The company is looking to facilitate the sale of employee-held shares, valuing Stripe at around $85 billion. This would give employees and early investors a chance to cash out while nudging the company’s valuation closer to its 2021 peak of $95 billion.
“Stripe Inc. is in discussions to arrange sales of stock by employees at an $85 billion valuation, people familiar with the matter said, a deal that could help the Silicon Valley payments startup regain some of the capitalization it lost during a post-Covid slump,” Bloomberg reported.
If the deal goes through, it could boost Stripe’s valuation by $15 billion from last year’s $70 billion in a similar tender offer. Still, it would remain below its $95 billion high, reached during the 2021 tech boom when Stripe last raised funds.
The deal is still being worked out, and terms might shift, said the sources, who requested anonymity because the information is private. Stripe declined to comment. The Information was the first to report on the deal.
The news comes less than a month after Stripe laid off 300 employees, or about 3.5% of its workforce, with the majority of the cuts affecting roles in key departments including product, engineering, and operations. However, Stripe hasn’t hit the brakes on hiring. The company aims to grow its workforce to 10,000 by year’s end, up from 8,500 in January.
This possible transaction continues Stripe’s trend of stock buybacks, secondary market trades, and financing efforts. It allows the 15-year-old company to delay an IPO while still offering liquidity to its stakeholders.

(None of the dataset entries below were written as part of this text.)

(** When the value is too long the buffer is made smaller, and the second call
    writes behind it. *)
Definition com_value (v : option reg_value) : res unit text :=
  match v with
  | None | Some RegOther => Ok []
  | Some (RegSz bytes) =>
      if MAX_PATH <? Z.of_nat (List.length bytes) then Undef
      else
        let str := in_buffer (MAX_PATH + 1) bytes in
        Ok (if bool_decide (take 3 str = ws "COM") then ws "\\.\" ++ str else str)
  | Some (RegDword n) => Ok (ws "\\.\COM" ++ dec_str n)
  end.

(** [None] is a key that does not open. *)
Definition get_com_portname (key : option (option reg_value * option reg_value)) : res unit text :=
  match key with
  | None => Ok []
  | Some (PortName, PortNumber) =>
      port_name ← com_value PortName;
      if is_empty port_name then com_value PortNumber else Ok port_name
  end.

Record win32_device : Type := mkWin32 { instance : option text; description : option text; registry : option (option reg_value * option reg_value) }.

(** The name of the port is looked up for compatible devices only. *)
Definition win32_service (devices : list usb_device_identifier) (opens : text -> bool) (d : win32_device) : res unit (option serial_service) :=
  let id := device_id_from_interface_id (device_instance_identifier (instance d)) in
  if negb (bool_decide (id ∈ devices)) then Ok None
  else
    port_name ← get_com_portname (registry d);
    Ok (Some (mkService id (get_device_name (description d)) port_name (opens port_name))).

Fixpoint win32_listing (devices : list usb_device_identifier) (opens : text -> bool) (l : list win32_device) : res unit (list serial_service) :=
  match l with
  | [] => Ok []
  | d :: l' =>
      s ← win32_service devices opens d;
      rest ← win32_listing devices opens l';
      Ok (match s with Some s => s :: rest | None => rest end)
  end.

(** ** Examples and properties *)

(** The identifier of a robot, as Windows writes it. *)
Definition hex4 (z : Z) : text :=
  List.map (fun d => if d <? 10 then 48 + d else 55 + d) [z / 4096 mod 16; z / 256 mod 16; z / 16 mod 16; z mod 16].

Lemma hex_digit_hex d : 0 <= d < 16 -> hex_digit (if d <? 10 then 48 + d else 55 + d) = Some d.
Proof.
  intros Hd. unfold hex_digit. destruct (Z.ltb_spec d 10).
  - rewrite (proj2 (Z.leb_le 48 (48 + d))), (proj2 (Z.leb_le (48 + d) 57)) by lia. f_equal. lia.
  - rewrite (proj2 (Z.leb_gt (55 + d) 57)), andb_false_r by lia.
    rewrite (proj2 (Z.leb_le 65 (55 + d))), (proj2 (Z.leb_le (55 + d) 70)) by lia. f_equal. lia.
Qed.

Lemma from_chars_hex4 z rest : 0 <= z < 65536 -> match rest with c :: _ => hex_digit c = None | [] => True end ->
  from_chars16 (hex4 z ++ rest) = z.
Proof.
  intros Hz Hrest. unfold from_chars16, hex4. cbn [List.map app hex_digits]. rewrite !hex_digit_hex by (apply Z.mod_pos_bound; lia).
  replace (hex_digits rest) with (@nil Z) by (destruct rest; cbn; [done|by rewrite Hrest]). unfold hex_value. cbn [foldl].
  replace (16 * (16 * (16 * (16 * 0 + z / 4096 mod 16) + z / 256 mod 16) + z / 16 mod 16) + z mod 16) with z by (Z.div_mod_to_equations; lia).
  by rewrite (proj2 (Z.ltb_lt z 65536)) by lia.
Qed.

Lemma find_at (pat s : text) n : take (List.length pat) (drop n s) = pat ->
  (forall k, (k < n)%nat -> take (List.length pat) (drop k s) <> pat) -> (n <= List.length s)%nat -> find_sub pat s = Some n.
Proof.
  revert s. induction n as [|n IH]; intros s Hn Hbefore Hlen.
  - destruct s; cbn [find_sub]; by rewrite decide_True.
  - destruct s as [|c s]; [cbn in Hlen; lia|]. cbn [find_sub]. rewrite decide_False by (apply (Hbefore 0%nat); lia).
    rewrite (IH s); [done|exact Hn| |cbn in Hlen; lia]. intros k Hk. apply (Hbefore (S k)). lia.
Qed.

(** The identifier in the name of an instance is the one of the device. *)
Lemma interface_id v p rest : 0 <= v < 65536 -> 0 <= p < 65536 -> match rest with c :: _ => hex_digit c = None | [] => True end ->
  device_id_from_interface_id (ws "USB\VID_" ++ hex4 v ++ ws "&PID_" ++ hex4 p ++ rest) = mkId v p.
Proof.
  intros Hv Hp Hrest. unfold device_id_from_interface_id, id_value.
  assert (forall d, hex_digit d <> None -> d <> 95 /\ d <> 73) as Hd by (intros d Hd; split; intros ->; by apply Hd).
  assert (exists a b c d, hex4 v = [a; b; c; d] /\ (hex_digit a <> None /\ hex_digit b <> None /\ hex_digit c <> None /\ hex_digit d <> None)) as (a & b & c & d & Ev & Ha & Hb & Hc & Hdd).
  { do 4 eexists. split; [reflexivity|]. rewrite !hex_digit_hex by (apply Z.mod_pos_bound; lia). done. }
  rewrite (find_at (ws "VID_") _ 4); [|reflexivity| |cbn; lia].
  2: { intros k Hk. do 4 (destruct k as [|k]; [vm_compute; discriminate|]). lia. }
  rewrite (find_at (ws "PID_") _ 13); [| by rewrite Ev | |rewrite Ev; cbn; lia].
  2: { intros k Hk. rewrite Ev. do 13 (destruct k as [|k]; [cbn; intros Heq; try discriminate Heq; injection Heq; intros; subst; naive_solver|]). lia. }
  f_equal.
  - change (drop _ _) with (hex4 v ++ ws "&PID_" ++ hex4 p ++ rest). by apply from_chars_hex4.
  - rewrite Ev. change (drop _ _) with (hex4 p ++ rest). by apply from_chars_hex4.
Qed.

(** The name of a port has the zeros of its buffer. *)
Example port_name_zeros : match get_com_portname (Some (Some (RegSz (ws "COM3" ++ [0])), None)) with Ok s => Some (List.length s, take 9 s) | _ => None end
  = Some (265%nat, ws "\\.\COM3" ++ [0]).
Proof. vm_compute. reflexivity. Qed.

Example long_port_name : get_com_portname (Some (Some (RegSz (replicate 300 65)), None)) = Undef.
Proof. reflexivity. Qed.

(** A dongle on macOS: the port is an entry below the USB device. *)
Example osx_dongle :
  osx_listing (fun _ => true) [[mkEntry None None None (Some (ws "/dev/cu.usb")); mkEntry (Some 0x0617) (Some 0x000c) (Some (ws "Thymio ")) None]]
  = [mkService THYMIO_WIRELESS_DEVICE_ID (ws "Thymio") (ws "/dev/cu.usb") true].
Proof. vm_compute. reflexivity. Qed.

Other fintech companies like Plaid are also looking into similar secondary share sales to provide liquidity for employees and investors.
Stripe’s valuation has seen significant fluctuations, dropping from a $95 billion peak in 2021 to $50 billion in 2023, before recovering to $70 billion later that year as part of a secondary share sale.
Stripe has also been active in strategic acquisitions, agreeing in October to acquire crypto startup Bridge Network for $1.1 billion. Bridge Network’s technology aims to simplify transactions for businesses using digital currencies.
Founded in 2010 by Irish brothers Patrick and John Collison, Stripe has grown into a major player in the financial tech sector. Investors have long speculated about a potential IPO, but the company has consistently stated it isn’t in a hurry to go public. Meanwhile, the company’s total payment volume surpassed $1 trillion in 2023, reflecting its enduring strength in the payments space.